Important to understand

The securities industry is highly regulated and its participants are expected to adhere to high standards of behavior, including in their personal trading. A violation of the Code can have an adverse effect on you, your fellow Trustees, and Nuveen, as well as the Funds and their shareholders. The Code does not address every ethical issue that might arise.

It is important for Trustees to be sensitive to investments that may compromise your independence, directly or indirectly. The Code applies to appearance as well as substance. Always consider how any action might appear to an outside observer such as a regulator.
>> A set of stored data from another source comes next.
(** [savePatternBitmap] never throws, and answers [true] exactly when it
    wrote the decoded bytes. *)
Lemma savePatternBitmap_true host v d f ws ws' :
  savePatternBitmap host v d f ws = (ws', Some true) <->
  exists s, v = JStr s /\ write_ok host d f = true /\
    ws' = (ws ++ [{| dir := d; fileName := f; data := Bitmap (pattern_bytes s) |}])%list.
Proof.
  unfold savePatternBitmap, writeFileSync. split.
  - intros Hsave. destruct v; simplify_eq/=.
    destruct (write_ok host d f) eqn:Hok; simplify_eq/=. eauto.
  - intros (s & -> & Hok & ->). by rewrite Hok.
Qed.

Lemma savePatternBitmap_returns host v d f ws :
  exists ws' saved, savePatternBitmap host v d f ws = (ws', Some saved).
Proof.
  unfold savePatternBitmap, writeFileSync.
  destruct v; eauto. destruct (write_ok host d f); eauto.
Qed.

(** C6: in the brush output written for a file, the key [patternFile]
    is present exactly when [savePatternBitmap] succeeded, that is when
    the pattern file [<base>_pattern.png] was written; and when present
    its value is that file name. *)
Theorem patternFile_iff_pattern_saved host file ws r nm pid brush :
  processFile host file [] = (ws, r) ->
  {| dir := outputBrushesDir; fileName := baseName_of file ++ "_brush.json";
     data := BrushJson nm pid brush |} ∈ ws ->
  (is_Some (brush !! "patternFile") <->
     exists bytes,
       {| dir := outputPatternsDir; fileName := baseName_of file ++ "_pattern.png";
          data := Bitmap bytes |} ∈ ws) /\
  (forall v, brush !! "patternFile" = Some v -> v = JStr (baseName_of file ++ "_pattern.png")).
Proof.
  intros Hrun Hin.
  unfold processFile, eff_bind, eff_try, eff_ret, writeToDisk, savePatternBitmap,
    writeFileSync in Hrun.
  repeat (case_match; simplify_eq/=).
  all: try (by apply elem_of_nil in Hin).
  all: repeat (apply elem_of_cons in Hin as [Hin | Hin]); simplify_eq/=.
  all: try (by apply elem_of_nil in Hin).
  all: try match goal with
           | H : extractBrushParameters _ _ = Some _ |- _ =>
               rewrite ?lookup_insert_eq, ?(lookup_patternFile _ _ _ H)
           end.
  all: split; [split | intros v Hv; by simplify_eq].
  all: try (by intros [? ?]).
  all: try (intros [bytes Hb];
            repeat (apply elem_of_cons in Hb as [Hb | Hb]; [done|]);
            by apply elem_of_nil in Hb).
  all: try (intros _; eexists;
            repeat first [apply list_elem_of_here | apply list_elem_of_further]).
  all: by eauto.
Qed.

Example ink_is_processed : processFile sample_host "ink.kpp" [] = (ink_run, Some Completed).
Proof. vm_compute. reflexivity. Qed.

Lemma patternFile_iff_pattern_saved_witness :
  (is_Some (ink_brush !! "patternFile") <->
     exists bytes,
       {| dir := outputPatternsDir; fileName := baseName_of "ink.kpp" ++ "_pattern.png";
          data := Bitmap bytes |} ∈ ink_run) /\
  (forall v, ink_brush !! "patternFile" = Some v ->
     v = JStr (baseName_of "ink.kpp" ++ "_pattern.png")).
Proof.
  apply (patternFile_iff_pattern_saved sample_host "ink.kpp" ink_run (Some Completed)
           (JStr "Ink") (JStr "paintbrush") ink_brush).
  - exact ink_is_processed.
  - unfold ink_run. do 3 apply list_elem_of_further. apply list_elem_of_here.
Defined.

(** A pattern parameter that is not a string has no [replace]: the save
    fails, no pattern file is written and the brush output has no
    [patternFile]. *)
Example number_pattern_is_not_saved :
  savePatternBitmap sample_host (JNum 50) outputPatternsDir "n_pattern.png" []
    = ([], Some false).
Proof. reflexivity. Qed.

(** ** The batch *)

(** A file whose processing throws leaves the files written so far in
    place, and the loop goes on with the next entry. *)
Lemma processAll_cons host file files :
  processAll host (file :: files) =
  fold_left (fun ws f => (processFile host f ws).1) files (processFile host file []).1.
Proof. reflexivity. Qed.

Example batch_survives_a_throw :
  processAll sample_host ["missing.kpp"; "plain.kpp"; "ink.kpp"] = ink_run.
Proof. vm_compute. reflexivity. Qed.

(** A file whose strength has no string conversion: the raw text and the
    preset JSON are written, then [extractBrushParameters] throws; no
    pattern and no brush JSON are written for it. *)
Example unconvertible_strength_stops_the_file :
  processFile sample_host "strength.kpp" [] =
    ([ {| dir := outputXmlDir; fileName := "strength.xml";
          data := RawText "<Preset><param name='Texture/Pattern/Pattern'>SGk=</param><param name='Texture/Pattern/Strength'><value><toString>x</toString></value></param></Preset>" |};
       {| dir := outputJsonDir; fileName := "strength.json";
          data := PresetJson {| name := JStr ""; paintopid := JStr "";
                                parameters := parameters_of [
                                  ("Texture/Pattern/Pattern", JStr "SGk=");
                                  ("Texture/Pattern/Strength",
                                   record [("toString", JStr "x")])] |} |} ],
     None).
Proof. vm_compute. reflexivity. Qed.

(** * Further properties of the pipeline *)

(** ** What the parameter map can hold *)

Lemma param_value_cases p : truthy (param_value p) = true \/ param_value p = JStr "".
Proof.
  unfold param_value, or_else.
  destruct (truthy (prop p "value")) eqn:Hvalue; [by left|].
  destruct (truthy (prop p "text")) eqn:Htext; [by left|].
  destruct (truthy (prop p "cdata")) eqn:Hcdata; [by left|by right].
Qed.

Lemma own_assign_Some m k v k' v' :
  own (assign m k v) !! k' = Some v' ->
  (k' <> "__proto__" /\ v' = v) \/ own m !! k' = Some v'.
Proof.
  unfold assign. destruct (String.eqb_spec k "__proto__") as [->|Hk].
  - destruct v; by right.
  - simpl. intros [[<- <-]|[_ ?]]%lookup_insert_Some; [by left|by right].
Qed.

(** The loop keeps two invariants of the own properties: every value is
    truthy or the empty string, and [__proto__] is not a key. *)
Lemma flatten_params_invariant host ps : forall acc m,
  flatten_params host acc ps = Some m ->
  (forall k v, own acc !! k = Some v ->
     k <> "__proto__" /\ (truthy v = true \/ v = JStr "")) ->
  forall k v, own m !! k = Some v ->
    k <> "__proto__" /\ (truthy v = true \/ v = JStr "").
Proof.
  induction ps as [|p ps IH]; intros acc m Hrun Hacc; simpl in Hrun.
  - by injection Hrun as <-.
  - destruct (flatten_step host acc p) as [acc'|] eqn:Hstep; [|done]. simpl in Hrun.
    apply (IH _ _ Hrun). intros k v Hk.
    unfold flatten_step in Hstep.
    destruct (read p "name") as [nm|]; [|done]. simpl in Hstep.
    destruct (truthy nm); [|injection Hstep as <-; by apply Hacc].
    destruct (to_string host nm) as [key|]; [|done]. injection Hstep as <-.
    apply own_assign_Some in Hk as [[Hne ->]|Hk]; [|by apply Hacc].
    split; [done|apply param_value_cases].
Qed.

Lemma empty_parameters_invariant k v :
  own empty_parameters !! k = Some v ->
  k <> "__proto__" /\ (truthy v = true \/ v = JStr "").
Proof. done. Qed.

(** X1: whatever the parsed tree, every value the decoder stores in the
    parameter map is truthy or the empty string: the map never holds
    null, undefined, zero, NaN or false. *)
Theorem decoded_values_truthy_or_empty host jsonObj t k v :
  transform host jsonObj = Some t ->
  own (parameters t) !! k = Some v ->
  truthy v = true \/ v = JStr "".
Proof.
  unfold transform. intros Hrun Hk.
  destruct (read jsonObj "Preset") as [preset|]; [|done]. simpl in Hrun.
  destruct (truthy (read_opt preset "param")).
  - destruct (flatten_params host empty_parameters _) as [m|] eqn:Hm; [|done].
    injection Hrun as <-. simpl in Hk.
    by destruct (flatten_params_invariant _ _ _ _ Hm empty_parameters_invariant _ _ Hk).
  - by injection Hrun as <-.
Qed.

Lemma decoded_values_truthy_or_empty_witness :
  truthy (JStr "") = true \/ JStr "" = JStr "".
Proof.
  apply (decoded_values_truthy_or_empty sample_host
           (record [("Preset", record [
              ("name", JStr "Ink"); ("paintopid", JStr "paintbrush");
              ("param", record [("name", JStr "OpacityValue"); ("value", JNum 0)])])])
           {| name := JStr "Ink"; paintopid := JStr "paintbrush";
              parameters := parameters_of [("OpacityValue", JStr "")] |}
           "OpacityValue"); reflexivity.
Defined.

(** X2: the decoded parameter map never has [__proto__] among its own
    keys, whatever the names of the entries: an entry so named is not
    stored (and so is not in the written JSON). *)
Theorem decoded_map_has_no_proto_key host jsonObj t :
  transform host jsonObj = Some t ->
  own (parameters t) !! "__proto__" = None.
Proof.
  unfold transform. intros Hrun.
  destruct (read jsonObj "Preset") as [preset|]; [|done]. simpl in Hrun.
  destruct (truthy (read_opt preset "param")).
  - destruct (flatten_params host empty_parameters _) as [m|] eqn:Hm; [|done].
    injection Hrun as <-. simpl.
    destruct (own m !! "__proto__") as [v|] eqn:Hk; [|done].
    by destruct (flatten_params_invariant _ _ _ _ Hm empty_parameters_invariant _ _ Hk).
  - by injection Hrun as <-.
Qed.

Lemma decoded_map_has_no_proto_key_witness :
  own (parameters_of [("a", JStr "1")]) !! "__proto__" = None.
Proof.
  apply (decoded_map_has_no_proto_key sample_host
           (record [("Preset", record [("param", JArr [
              record [("name", JStr "__proto__"); ("value", JStr "x")];
              record [("name", JStr "a"); ("value", JStr "1")]])])])
           {| name := JStr ""; paintopid := JStr "";
              parameters := parameters_of [("a", JStr "1")] |}).
  reflexivity.
Defined.

(** ** When the decoder throws *)

Lemma flatten_step_None host acc p :
  flatten_step host acc p = None <-> throwing_entry host p.
Proof.
  unfold flatten_step, throwing_entry, read. destruct (nullish p); simpl.
  - split; [by left|done].
  - destruct (truthy _); [destruct (to_string host _); simpl|].
    + split; [done|]. by intros [?|[_ ?]].
    + split; [by right|done].
    + split; [done|]. by intros [?|[? _]].
Qed.

Lemma flatten_params_None host ps : forall acc,
  flatten_params host acc ps = None <-> Exists (throwing_entry host) ps.
Proof.
  induction ps as [|p ps IH]; intros acc; simpl.
  - split; [done|]. by intros ?%Exists_nil.
  - rewrite Exists_cons. destruct (flatten_step host acc p) as [acc'|] eqn:Hstep; simpl.
    + rewrite IH. split; [by right|]. intros [Hp|?]; [|done].
      apply (flatten_step_None host acc) in Hp. congruence.
    + split; [|done]. intros _. left. by apply (flatten_step_None host acc).
Qed.

(** X3: the decoder throws in these cases only: the parsed tree itself
    is null or undefined, or the param list is present and holds an
    entry that is null or undefined (the read of its name is the
    TypeError) or whose name is truthy and cannot be converted to a
    property key (a record with a field [toString] of its own).  A
    missing root, a missing list, entries without a name and entries
    that are strings or numbers never make it throw. *)
Theorem transform_throws_iff host jsonObj :
  transform host jsonObj = None <->
  nullish jsonObj = true \/
  (truthy (read_opt (prop jsonObj "Preset") "param") = true /\
   Exists (throwing_entry host)
     (as_sequence (read_opt (prop jsonObj "Preset") "param"))).
Proof.
  unfold transform, read. destruct (nullish jsonObj); simpl.
  - split; [by left|done].
  - destruct (truthy (read_opt (prop jsonObj "Preset") "param")); simpl.
    + destruct (flatten_params host empty_parameters _) as [m|] eqn:Hm; simpl.
      * split; [done|]. intros [?|[_ Hex]]; [done|].
        apply (flatten_params_None host _ empty_parameters) in Hex. congruence.
      * split; [|done]. intros _. right. split; [done|].
        by apply (flatten_params_None host _ empty_parameters).
    + split; [done|]. by intros [?|[? _]].
Qed.

(** ** Order of the entries *)

Lemma filter_Permutation {A} (f : A -> bool) (l l' : list A) :
  l ≡ₚ l' -> List.filter f l ≡ₚ List.filter f l'.
Proof.
  induction 1 as [|x l l' _ IH|x y l|l l' l'' _ IH1 _ IH2]; simpl.
  - done.
  - destruct (f x); [by constructor|done].
  - destruct (f x), (f y); try done. apply perm_swap.
  - by etrans.
Qed.

Lemma last_Permutation_short {A} (l l' : list A) :
  l ≡ₚ l' -> (length l <= 1)%nat -> last l = last l'.
Proof.
  intros Hperm Hlen. destruct l as [|x [|y l]]; simpl in Hlen; [| |lia].
  - by apply Permutation_nil_l in Hperm as <-.
  - by apply Permutation_singleton_l in Hperm as <-.
Qed.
If you have any doubt after consulting the Code, contact Legal or Compliance.

For purposes of this Policy, the obligations and requirements for Independent Trustees also covers the Independent Trustee’s Household Members (as defined herein) and covers any account for which the Independent Trustee or Household Member has Beneficial Ownership (also as defined herein).

 

  c.

Terms with Special Meanings

 

  i.

Beneficial Ownership: Any interest by which you or any Household Member – directly or indirectly – derives a monetary benefit from purchasing, selling, or owning a security or account, or exercises investment discretion.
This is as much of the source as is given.